I have been coming around to Joe Kristan’s view of the IRS regulating tax professionals. Ms. King had a license from CTEC, the California state body that licenses non-CPAs/EAs/Attorneys who prepare tax returns. (I verified her license–though it expired last November–on the CTEC website.) Her taking the required continuing education courses didn’t stop her from committing four felonies. The IRS being the regulatory body won’t stop bozo individuals from committing bozo actions. But I digress….

In any case, Ms. King will be sentenced in April.

The Secret Decoder Ring Strikes Again!

Tuesday, November 15th, 2011

I’ve written about Sharon Kukhahn before. Ms. Kukhahn thought that there was some magical way to decode your IRS file and magically make your taxes disappear! Ms. Kukhahn sold her packages to the public and pocketed $2,000 – $3,000 per sale. As P.T. Barnum said, “There’s one born every minute.”

Back in 2008, the Department of Justice obtained an injunction against her from selling her worthless decoding scheme. (There is no secret IRS file to decode that will make your taxes disappear.) One would think that Ms. Kukhahn would fade into the sunset.


In April 2010 Ms. Kukhahn was arrested, charged with conspiracy and tax evasion. Not only did Ms. Kukhahn allegedly promote phony tax schemes, she also supposedly orchestrated a letter writing campaign to stop the IRS from collecting taxes.

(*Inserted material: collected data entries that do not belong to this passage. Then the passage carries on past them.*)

(** Property X8. For a well-formed record, the record decoded from the stored
    form has the same stored form, and decodes from it to itself: one round
    trip reaches a fixed point. *)
Theorem stored_form_is_stable (c : CommitNode) :
  well_formed c = true -> distinct_keys (fileBlobs c) ->
  exists r, deserialize (serialize c) = Ok r
    /\ serialize r = serialize c
    /\ deserialize (serialize r) = Ok r.
Proof.
  intros Hwf Hnd. destruct (well_formed_decoded c Hwf Hnd) as [Hwf' Hnd'].
  eexists. split; [now apply deserialize_serialize|]. split.
  - apply serialize_ext; try reflexivity. cbn [fileBlobs]. now apply std_sort_idem.
  - rewrite (deserialize_serialize _ Hwf' Hnd').
    cbn [hash message timestamp parentHashes fileBlobs].
    now rewrite std_sort_idem.
Qed.

Lemma stored_form_is_stable_witness :
  let c := new_CommitNode "init" ["0a1b2c3d"]
             [("b.txt", "deadbeef"); ("a.txt", "cafebabe")] "2024-01-01T00:00:00" in
  exists r, deserialize (serialize c) = Ok r
    /\ serialize r = serialize c
    /\ deserialize (serialize r) = Ok r.
Proof.
  apply stored_form_is_stable.
  - vm_compute. reflexivity.
  - repeat constructor; simpl; intuition discriminate.
Defined.

(** Property X9. Two well-formed records with the same stored form have the
    same identifier, message, timestamp and parents, and the same entries. *)
Theorem serialize_is_injective (c1 c2 : CommitNode) :
  well_formed c1 = true -> distinct_keys (fileBlobs c1) ->
  well_formed c2 = true -> distinct_keys (fileBlobs c2) ->
  serialize c1 = serialize c2 ->
  getHash c1 = getHash c2 /\ getMessage c1 = getMessage c2
  /\ getTimestamp c1 = getTimestamp c2
  /\ getParentHashes c1 = getParentHashes c2
  /\ Permutation (getFileBlobs c1) (getFileBlobs c2).
Proof.
  intros W1 D1 W2 D2 H.
  pose proof (deserialize_serialize c1 W1 D1) as E1.
  pose proof (deserialize_serialize c2 W2 D2) as E2.
  rewrite H, E2 in E1. injection E1 as Hh Hp Hm Ht Hs.
  unfold getHash, getMessage, getTimestamp, getParentHashes, getFileBlobs.
  repeat split; try congruence.
  rewrite (std_sort_perm (fileBlobs c1)), (std_sort_perm (fileBlobs c2)).
  now rewrite Hs.
Qed.
Lemma bearer_header token m b u :
  In ("Authorization", ("Bearer " ++ token)%string)
     (headers (request_options token m b u)).
Proof.
  unfold request_options. destruct b; [|now left].
  destruct (_ || _); now left.
Qed.

(** What [getAccessToken] issues: nothing, or the token exchange. *)
Lemma getAccessToken_issues (s : State) :
  log (world (snd (getAccessToken s))) = log (world s)
  \/ log (world (snd (getAccessToken s)))
     = (log (world s) ++ [token_request (this s)])%list.
Proof.
  destruct (fresh s) eqn:Hf.
  - left. unfold getAccessToken, bind.
    rewrite token_is_fresh_run, Hf. unfold gets.
    destruct (accessToken (this (after_check s))) eqn:Ht.
    + cbn [snd]. apply after_check_log.
    + unfold fresh in Hf. rewrite after_check_this in Ht.
      rewrite Ht in Hf. discriminate Hf.
  - right. rewrite (getAccessToken_stale _ Hf), exchange_log.
    now rewrite after_check_log, after_check_this.
Qed.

Ms. Kukhahn was found guilty back in May. Ms. Kukhahn supposedly used the proceeds from her scheme to buy a yacht and other worldly goods; meanwhile, many of her clients are suffering under tax debts they’ll never be able to repay.

Sentencing is set for Wednesday.

Now, if you really want a decoder ring, here’s an offer from nearly 60 years ago that (at the time) would get you one. It wouldn’t have removed your taxes, but it was a decoder ring:

A Chestnut Is in the Rough

Monday, October 24th, 2011

Another week, two more individuals have been sued by the Department of Justice for allegedly promoting phony tax schemes. Rodney Chestnut and Nafeesah Hines are alleged to have found a unique way for you and I to obtain tax refunds: redemption. You see, there are supposedly secret tax accounts that you can get money out of just by filing phony Form 1099-A’s and 1099-OID’s.

I can’t tell you much more about this method, because it doesn’t exist. There are no secret tax accounts. This method (redemption) is as phony as a three-dollar bill.

Mr. Chestnut and Mr. Hines will have the joy of trying to find those secret accounts when they get their day in court. Good luck–they’re going to need it.

Full Tilt Poker: $238 Million (54%) May Have Gone to Pay Taxes

Wednesday, September 28th, 2011

As I noted last week, Full Tilt Poker allegedly paid their owners $440 million, much of that money supposedly coming from player deposits. One question I’ve been asked is, where did that money go?

Well, I don’t know where all of it went, but I do know where a large percentage of it went: The IRS and California’s Franchise Tax Board.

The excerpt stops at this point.